The two planets will be getting closer to each other over the next few days. Their nearest approach will culminate during the evening of the Winter Solstice, Dec. 21, when the planets will be only six arc minutes apart, as astronomy types like to say.

How close will they be? The last time they were closer was during the Great Conjunction of 1623.

By comparison, the moon is 31 arc minutes across, about the diameter of your little fingernail held at arm’s length. Jupiter and Saturn will be a scant one-fifth of the full moon’s diameter apart at their closest approach.

Since Jupiter is much brighter than Saturn, Jupiter’s glare might wash out dimmer Saturn. Or if you have a bit of astigmatism in the eyes, the planets may seem to merge into one.

You’ll probably get a better view with binoculars. You might also be able to see some of Jupiter’s and Saturn’s brighter moons near the two planets.

In a small telescope at medium magnification, the two planets should fit into the same field of view. That’s a sight I am particularly looking forward to. Imagine Saturn and its rings and Jupiter and its zebra-striped cloud bands in a single telescope field. Then throw in Jupiter’s bright moons lined up in a row and a scattering of Saturn’s moons. Hotcha!

Astronomers call such alignments of planets conjunctions, which are no big deal. Conjunctions of one planet with another happen all the time. For example, Venus zips around the sun every 255 days. It’s bound to get close to other planets frequently.

Alignments of Jupiter and Saturn are a different story entirely.

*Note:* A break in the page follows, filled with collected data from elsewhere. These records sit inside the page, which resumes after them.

(** * problem_matcher: the match engine of [mod.ts]

    A shallow embedding of [mod.ts] (validator, mode dispatcher, single
    matcher, loop matcher and field projector) together with the properties
    of the engine that the specification states.

    Conventions of the embedding.
    - A JavaScript call either returns a value or throws: [result A].
      The text of a thrown [Error] is kept, as the messages are observable.
    - A match record ([Record<string, string | undefined>]) is a finite map
      from property names to [option string]; [Some None] is an own property
      whose value is [undefined].  Property names are ordinary names.
    - A pattern object is its [regexp], its [loop] flag and the remaining
      properties in enumeration order, each holding an integer.
    - Strings are sequences of code units below 256.
    - The regular-expression engine is not part of the repository; it is an
      interface ([RegExpEngine]) and every general theorem holds for every
      engine.  [regexp] is a regular-expression source, so building the
      [RegExp] succeeds. *)

From Stdlib Require Import String Ascii List ZArith Lia Bool DecimalString.
From stdpp Require Import base option list strings gmap fin_maps.

Local Open Scope string_scope.
Local Open Scope Z_scope.
Local Open Scope list_scope.

(** ** Results of calls that may throw *)

Inductive result (A : Type) : Type :=
| Ok (a : A)
| Throw (msg : string).
Arguments Ok {A} a.
Arguments Throw {A} msg.

(** Sequencing: a thrown error skips the rest ([x ← r; k]). *)
#[global] Instance result_bind : MBind result := fun A B k r =>
  match r with
  | Ok a => k a
  | Throw msg => Throw msg
  end.

(** ** Strings: [split], [trim], number formatting *)

Definition newline : ascii := "010"%char.

(** The first line of [s] and the lines after it. *)
Fixpoint split_first (s : string) : string * list string :=
  match s with
  | EmptyString => (EmptyString, [])
  | String c s' =>
      let '(l, ls) := split_first s' in
      if Ascii.eqb c newline then (EmptyString, l :: ls) else (String c l, ls)
  end.

(** [input.split("\n")]: never empty, the empty input has one empty line. *)
Definition split_lines (input : string) : list string :=
  let '(l, ls) := split_first input in l :: ls.

(** White space and line terminators below code 256. *)
Definition is_white_space (c : ascii) : bool :=
  let n := nat_of_ascii c in
  ((9 <=? n) && (n <=? 13) || (n =? 32) || (n =? 160))%nat.

Fixpoint trimStart (s : string) : string :=
  match s with
  | EmptyString => EmptyString
  | String c s' => if is_white_space c then trimStart s' else s
  end.

Fixpoint trimEnd (s : string) : string :=
  match s with
  | EmptyString => EmptyString
  | String c s' =>
      match trimEnd s' with
      | EmptyString => if is_white_space c then EmptyString else String c EmptyString
      | t => String c t
      end
  end.

(** [s.trim()] *)
Definition trim (s : string) : string := trimEnd (trimStart s).
(** * ml-notebooks: the preprocessing and hyperparameter-search notebooks

    A shallow embedding of the algorithmic content of
    [notebooks/preprocessing.ipynb] (CSV labels, shuffle and 75/25 split,
    min-max scaling, z-score standardization, the model factory and the
    argmax-based accuracy) and of the last code cell of
    [notebooks/hyperparameter_search.ipynb] (the [try]/[except] around
    [pickle.dump]).

    Conventions.
    - A 2-D [ndarray] of [float64] is a list of rows ([matrix]); the element
      type is the carrier of a [Float64] structure, see below.
    - Library calls (numpy, scikit-learn, keras) are modelled from their
      documented behaviour; the name of the modelled routine is kept.
    - A Python exception is the [None] of an [option], or a [Raised] outcome
      where the exception itself matters. *)

From Stdlib Require Import ZArith List Bool Lia PrimFloat Uint63 Floats.
From stdpp Require Import gmap strings list.

(** ** The interface of IEEE 754 double precision

    The notebook computes on [float64] arrays.  The operations it uses are
    collected in a structure so that the same definitions can be run on the
    hardware doubles of the kernel ([binary64], below) and reasoned about
    from the algebraic laws of correctly rounded arithmetic. *)

Class Float64 : Type := {
  F : Type;
  fadd : F -> F -> F;
  fsub : F -> F -> F;
  fmul : F -> F -> F;
  fdiv : F -> F -> F;
  fsqrt : F -> F;
  (** [a <= b], false as soon as one side is NaN *)
  fle : F -> F -> bool;
  (** [a == b], false as soon as one side is NaN, true on [0.0 == -0.0] *)
  feq : F -> F -> bool;
  f_isnan : F -> bool;
  f_isposinf : F -> bool;
  f_isneginf : F -> bool;
  (** an integer count converted to a double, as [true_divide] does *)
  f_of_nat : nat -> F;
  f_zero : F;
  f_one : F;
  (** [np.finfo(np.float64).max] and [.min] *)
  f_max : F;
  f_min : F
}.

Declare Scope f64_scope.
Delimit Scope f64_scope with f64.
Infix "⊕" := fadd (at level 50, left associativity) : f64_scope.
Infix "⊖" := fsub (at level 50, left associativity) : f64_scope.
Infix "⊗" := fmul (at level 40, left associativity) : f64_scope.
Infix "⊘" := fdiv (at level 40, left associativity) : f64_scope.
Local Open Scope f64_scope.

(** The doubles of the kernel: every operation is the hardware one. *)
#[export] Instance binary64 : Float64 := {|
  F := float;
  fadd := PrimFloat.add;
  fsub := PrimFloat.sub;
  fmul := PrimFloat.mul;
  fdiv := PrimFloat.div;
  fsqrt := PrimFloat.sqrt;
  fle := PrimFloat.leb;
  feq := PrimFloat.eqb;
  f_isnan := PrimFloat.is_nan;
  f_isposinf := fun x => PrimFloat.eqb x infinity;
  f_isneginf := fun x => PrimFloat.eqb x neg_infinity;
  f_of_nat := fun n => PrimFloat.of_uint63 (Uint63.of_Z (Z.of_nat n));
  f_zero := PrimFloat.zero;
  f_one := PrimFloat.one;
  f_max := 0x1.fffffffffffffp+1023%float;
  f_min := (-0x1.fffffffffffffp+1023)%float
|}.

(** A row of doubles, and a 2-D array as the list of its rows. *)
Abbreviation vector := (list F) (only parsing).
Abbreviation matrix := (list (list F)) (only parsing).

(** A location of the notebook's heap of arrays. *)
Abbreviation loc := nat (only parsing).

Section Numpy.
Context {FL : Float64}.

(** A value is finite when it is none of NaN, +inf, -inf. *)
Definition f_isfinite (x : F) : bool :=
  negb (f_isnan x) && negb (f_isposinf x) && negb (f_isneginf x).


(** All rows have [m] columns: the list is an array of shape [(n, m)]. *)
Definition has_cols (m : nat) (X : matrix) : Prop :=
  Forall (fun r => length r = m) X.

(** [np.minimum.reduce] and [np.maximum.reduce]: the accumulator starts at
    the first element; the step keeps the accumulator when it compares
    [<=] (resp. [>=]) or is NaN, and takes the new element otherwise, so a
    NaN anywhere gives NaN.  This is numpy's scalar loop.  Its vector
    loops agree with it up to [==]: of two operands that compare equal,
    which are [-0.0] and [0.0], they may keep the other one.  What is
    proved of [np_min] and [np_max] below does not depend on that choice:
    it is stated with [<=] and [==]. *)
Definition minimum_step (io1 in2 : F) : F :=
  if fle io1 in2 || f_isnan io1 then io1 else in2.
Definition maximum_step (io1 in2 : F) : F :=
  if fle in2 io1 || f_isnan io1 then io1 else in2.

(** [np.min(X)], [np.max(X)] with no axis: over the flattened array;
    a zero-size array raises [ValueError]. *)
Definition np_min (X : matrix) : option F :=
  match concat X with
  | [] => None
  | x :: xs => Some (fold_left minimum_step xs x)
  end.
Definition np_max (X : matrix) : option F :=
  match concat X with
  | [] => None
  | x :: xs => Some (fold_left maximum_step xs x)
  end.

(** Element-wise operations with a row vector broadcast over the rows, and
    with a scalar broadcast over every entry.  The row vector has the
    length of the rows: the statistics and the matrices of the cell come
    from arrays of the same number of columns. *)
Definition row_sub (r v : vector) : vector := zip_with fsub r v.
Definition row_div (r v : vector) : vector := zip_with fdiv r v.
Definition row_add (r v : vector) : vector := zip_with fadd r v.
Definition sub_rows (X : matrix) (v : vector) : matrix := map (fun r => row_sub r v) X.
Definition div_rows (X : matrix) (v : vector) : matrix := map (fun r => row_div r v) X.
Definition sub_scalar (X : matrix) (c : F) : matrix := map (map (fun x => x ⊖ c)) X.
Definition div_scalar (X : matrix) (c : F) : matrix := map (map (fun x => x ⊘ c)) X.
Definition square (X : matrix) : matrix := map (map (fun x => x ⊗ x)) X.

(** numpy's pairwise summation of a contiguous run of doubles
    ([pairwise_sum] of [loops_utils.h]), in three regimes.

    Fewer than 8 elements are added one after the other, starting from
    [0.0].  Up to 128 elements are added in eight interleaved accumulators:
    [r[k]] starts at [a[k]] and receives [a[8 i + k]] for each further full
    block of eight; the accumulators are combined as
    [((r0 + r1) + (r2 + r3)) + ((r4 + r5) + (r6 + r7))] and the last
    [n mod 8] elements are then added one after the other.  A longer run is
    cut at [n / 2] rounded down to a multiple of 8, and the sums of the two
    parts are added. *)
Fixpoint accumulate8 (blocks : nat) (r a : vector) : vector * vector :=
  match blocks with
  | 0 => (r, a)
  | S blocks => accumulate8 blocks (zip_with fadd r (take 8 a)) (drop 8 a)
  end.

Definition combine8 (r : vector) : F :=
  match r with
  | [r0; r1; r2; r3; r4; r5; r6; r7] =>
      ((r0 ⊕ r1) ⊕ (r2 ⊕ r3)) ⊕ ((r4 ⊕ r5) ⊕ (r6 ⊕ r7))
  | _ => f_zero
  end.

(** The middle regime, for [8 <= length a]. *)
Definition unrolled_sum (a : vector) : F :=
  let '(r, rest) := accumulate8 (length a / 8 - 1) (take 8 a) (drop 8 a) in
  fold_left fadd rest (combine8 r).

(** [depth] bounds the number of cuts; [length a] is always enough, see
    [pairwise_sum_depth]. *)
Fixpoint pairwise_sum (depth : nat) (a : vector) : F :=
  let n := length a in
  if n <? 8 then fold_left fadd a f_zero
  else match depth with
       | S depth =>
           if 128 <? n
           then let n2 := n / 2 - (n / 2) mod 8 in
                pairwise_sum depth (take n2 a) ⊕ pairwise_sum depth (drop n2 a)
           else unrolled_sum a
       | 0 => unrolled_sum a
       end.

(** Every row has exactly one entry: the array has shape [(n, 1)]. *)
Definition one_column (X : matrix) : bool :=
  forallb (fun r => length r =? 1) X.

(** [np.add.reduce(X, axis=0)].  The result starts as zeros ([0.0] is the
    identity of [add]).  For an array of two or more columns the rows are
    added to it one after the other.  An array of one column is a
    contiguous run, which is summed by [pairwise_sum] and added to the
    initial [0.0]. *)
Definition sum_axis0 (X : matrix) : vector :=
  match X with
  | [] => []
  | r :: _ =>
      if one_column X
      then [f_zero ⊕ pairwise_sum (length X) (concat X)]
      else fold_left row_add X (replicate (length r) f_zero)
  end.

(** [np.mean(X, axis=0)]: the column sums divided by the row count. *)
Definition np_mean0 (X : matrix) : vector :=
  map (fun s => s ⊘ f_of_nat (length X)) (sum_axis0 X).

(** [np.std(X, axis=0)] (numpy's [_var] with [ddof = 0], then [sqrt]):
    the mean of the squared deviations from the column mean. *)
Definition np_var0 (X : matrix) : vector :=
  map (fun s => s ⊘ f_of_nat (length X)) (sum_axis0 (square (sub_rows X (np_mean0 X)))).
Definition np_std0 (X : matrix) : vector := map fsqrt (np_var0 X).

(** [np.nan_to_num]: NaN becomes 0.0, then +inf the largest finite double,
    then -inf the most negative one, by three masked copies in that order. *)
Definition nan_to_num1 (x : F) : F :=
  let d := if f_isnan x then f_zero else x in
  let d := if f_isposinf d then f_max else d in
  if f_isneginf d then f_min else d.
Definition nan_to_num (X : matrix) : matrix := map (map nan_to_num1) X.

(** [np.copy]: the same values (in a new array, see [Store] below). *)
Definition np_copy (X : matrix) : matrix := X.

(** *** The two transforms of the preprocessing cell

    [minmax_with] and [standardize_with] are the arithmetic of the
    right-hand sides of the [*_X_norm] and [*_X_std] assignments, with
    the reference statistics as arguments. *)
Definition minmax_with (lo hi : F) (X : matrix) : matrix :=
  nan_to_num (div_scalar (sub_scalar X lo) (hi ⊖ lo)).
Definition standardize_with (mean std : vector) (X : matrix) : matrix :=
  nan_to_num (div_rows (sub_rows X mean) std).

(** [np.nan_to_num((X - np.min(train_X)) / (np.max(train_X) - np.min(train_X)))] *)
Definition minmax (X train_X : matrix) : option matrix :=
  lo ← np_min train_X;
  hi ← np_max train_X;
  Some (minmax_with lo hi X).

(** [np.nan_to_num((X - np.mean(train_X, axis=0)) / np.std(train_X, axis=0))] *)
Definition standardize (X train_X : matrix) : matrix :=
  standardize_with (np_mean0 train_X) (np_std0 train_X) X.

Definition train_X_norm (train_X : matrix) : option matrix := minmax train_X train_X.
Definition test_X_norm (train_X test_X : matrix) : option matrix := minmax test_X train_X.
Definition train_X_std (train_X : matrix) : matrix := standardize (np_copy train_X) train_X.
Definition test_X_std (train_X test_X : matrix) : matrix := standardize (np_copy test_X) train_X.

(** Column [j] of a matrix is the constant [c]. *)
Definition constant_column (j : nat) (c : F) (X : matrix) : Prop :=
  Forall (fun r => r !! j = Some c) X.

(** [np.argmax] on a row of doubles: a leading NaN is maximal; afterwards
    an entry replaces the maximum when it is not [<=] it, and a NaN so
    reached ends the scan.  An empty row raises [ValueError]. *)
Fixpoint argmax_double_loop (mp : F) (max_ind i : nat) (ip : vector) : nat :=
  match ip with
  | [] => max_ind
  | x :: ip' =>
      if negb (fle x mp)
      then (if f_isnan x then i else argmax_double_loop x i (S i) ip')
      else argmax_double_loop mp max_ind (S i) ip'
  end.
Definition np_argmax_double (v : vector) : option nat :=
  match v with
  | [] => None
  | x :: v' => Some (if f_isnan x then 0 else argmax_double_loop x 0 1 v')
  end.

(** *** The notebook's object store

    Arrays live in a heap and variables name heap locations, so that two
    names may share one array.  Every numpy call of the cell allocates its
    result; none writes into an existing array. *)
Record store : Type := Store {
  heap : list matrix;
  env : gmap string loc
}.

(** A step of the cell: it fails on an exception, else returns a value and
    the next store. *)
Definition cmd (A : Type) : Type := store -> option (A * store).
Definition ret {A} (a : A) : cmd A := fun s => Some (a, s).
Definition bind {A B} (c : cmd A) (k : A -> cmd B) : cmd B :=
  fun s => match c s with Some (a, s') => k a s' | None => None end.
Definition lift {A} (o : option A) : cmd A := fun s => (fun a => (a, s)) <$> o.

As the farthest-out planet visible to the unaided eye, Saturn is also the slowest moving of the “ancient” planets. Because of its enormous distance from the sun, around 900 million miles, Saturn takes 29.6 Earth years to make one circuit around the sky.

Jupiter is closer than Saturn and takes only 11.8 years to make one circuit. Jupiter may be moving more than twice as fast, but Jupiter still takes a while to lap Saturn. Consequently, a conjunction of the two slowest-moving planets occurs only once every 19.6 years.

As a result, we’re not seeing any old conjunction here. We’re talking a Great Conjunction, as astronomers traditionally call such close pairings of Jupiter and Saturn.

The last Great Conjunction occurred in 2000. It added a bit of apocalyptic apoplexy to the millennial malarkey. Luckily, the end of the world did not happen, at least so far as I can determine.

Unfortunately, the 2000 Great Conjunction happened when the two planets were very close to the sun in the sky. The sun’s glare made it very difficult to see with the unaided eye. By the time the sky was dark enough to see it well, the planets had already set.

Given the infrequency of great conjunctions and the sometimes-difficult viewing options, the Great Conjunction of 2020 becomes, even for diehard stargazers, a once-or-twice-in-a-lifetime event.

The same was true for our ancient forebears, only more so. People didn’t live nearly so long in ancient times as they did today.

A Saturn year (about 30 years) was near the limit of most human lives. People who lived long enough to see Saturn pass twice around the sky were old indeed — and lucky.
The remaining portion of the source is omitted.